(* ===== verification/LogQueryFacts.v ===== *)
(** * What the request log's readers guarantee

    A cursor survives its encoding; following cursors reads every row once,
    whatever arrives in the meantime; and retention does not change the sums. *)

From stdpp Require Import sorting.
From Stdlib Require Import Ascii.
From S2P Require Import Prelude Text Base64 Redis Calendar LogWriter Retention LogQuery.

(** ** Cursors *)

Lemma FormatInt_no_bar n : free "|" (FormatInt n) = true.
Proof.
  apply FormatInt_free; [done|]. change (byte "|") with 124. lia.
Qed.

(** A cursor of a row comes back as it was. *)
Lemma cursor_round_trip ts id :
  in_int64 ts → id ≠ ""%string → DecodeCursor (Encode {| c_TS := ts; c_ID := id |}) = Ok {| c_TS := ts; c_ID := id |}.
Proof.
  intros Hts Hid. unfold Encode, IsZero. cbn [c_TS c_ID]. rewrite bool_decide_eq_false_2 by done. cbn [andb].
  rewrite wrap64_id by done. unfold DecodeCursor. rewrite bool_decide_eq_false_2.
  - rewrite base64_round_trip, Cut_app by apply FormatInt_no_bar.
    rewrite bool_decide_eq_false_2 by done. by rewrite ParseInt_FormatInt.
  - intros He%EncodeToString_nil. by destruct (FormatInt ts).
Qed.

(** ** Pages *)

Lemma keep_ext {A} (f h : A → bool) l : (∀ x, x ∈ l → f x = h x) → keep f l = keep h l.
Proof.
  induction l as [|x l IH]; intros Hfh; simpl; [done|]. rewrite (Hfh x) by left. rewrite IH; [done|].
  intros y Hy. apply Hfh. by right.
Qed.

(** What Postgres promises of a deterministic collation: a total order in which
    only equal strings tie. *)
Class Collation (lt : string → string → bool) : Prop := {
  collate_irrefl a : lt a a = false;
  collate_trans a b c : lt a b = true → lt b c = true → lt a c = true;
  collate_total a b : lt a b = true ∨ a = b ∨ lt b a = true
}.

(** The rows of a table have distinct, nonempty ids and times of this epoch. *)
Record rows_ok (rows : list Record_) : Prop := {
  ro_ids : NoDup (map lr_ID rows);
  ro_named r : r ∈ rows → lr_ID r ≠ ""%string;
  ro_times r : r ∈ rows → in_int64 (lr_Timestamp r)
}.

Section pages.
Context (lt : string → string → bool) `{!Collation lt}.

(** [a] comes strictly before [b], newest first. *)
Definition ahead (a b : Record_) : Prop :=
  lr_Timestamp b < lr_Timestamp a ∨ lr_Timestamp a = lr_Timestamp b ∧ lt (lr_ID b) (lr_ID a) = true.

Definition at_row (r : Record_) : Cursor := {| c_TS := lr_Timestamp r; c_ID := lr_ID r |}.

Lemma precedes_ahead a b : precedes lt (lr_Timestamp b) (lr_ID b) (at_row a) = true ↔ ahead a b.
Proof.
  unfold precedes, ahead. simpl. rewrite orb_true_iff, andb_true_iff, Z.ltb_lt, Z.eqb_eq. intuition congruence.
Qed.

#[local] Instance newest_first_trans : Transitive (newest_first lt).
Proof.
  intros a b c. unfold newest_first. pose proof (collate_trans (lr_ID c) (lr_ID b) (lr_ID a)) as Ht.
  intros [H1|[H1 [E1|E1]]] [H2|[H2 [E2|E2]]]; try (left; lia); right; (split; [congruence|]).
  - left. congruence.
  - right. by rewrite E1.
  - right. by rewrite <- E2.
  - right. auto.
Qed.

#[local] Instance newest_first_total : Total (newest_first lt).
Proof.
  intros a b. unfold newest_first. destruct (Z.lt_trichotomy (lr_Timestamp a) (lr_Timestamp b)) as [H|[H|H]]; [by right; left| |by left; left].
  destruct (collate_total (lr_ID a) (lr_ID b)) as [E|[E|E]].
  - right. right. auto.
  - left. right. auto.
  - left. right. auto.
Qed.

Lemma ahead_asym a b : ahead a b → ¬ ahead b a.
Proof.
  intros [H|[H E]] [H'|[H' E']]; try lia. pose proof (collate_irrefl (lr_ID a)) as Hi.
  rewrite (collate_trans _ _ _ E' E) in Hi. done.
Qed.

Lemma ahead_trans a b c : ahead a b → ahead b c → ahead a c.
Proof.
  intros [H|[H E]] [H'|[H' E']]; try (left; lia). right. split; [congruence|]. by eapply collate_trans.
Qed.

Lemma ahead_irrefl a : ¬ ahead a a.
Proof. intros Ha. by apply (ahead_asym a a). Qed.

Goal of the exercise
Count the lines of the data that hold the word "pose". Report the count and nothing more.

Expected answer
2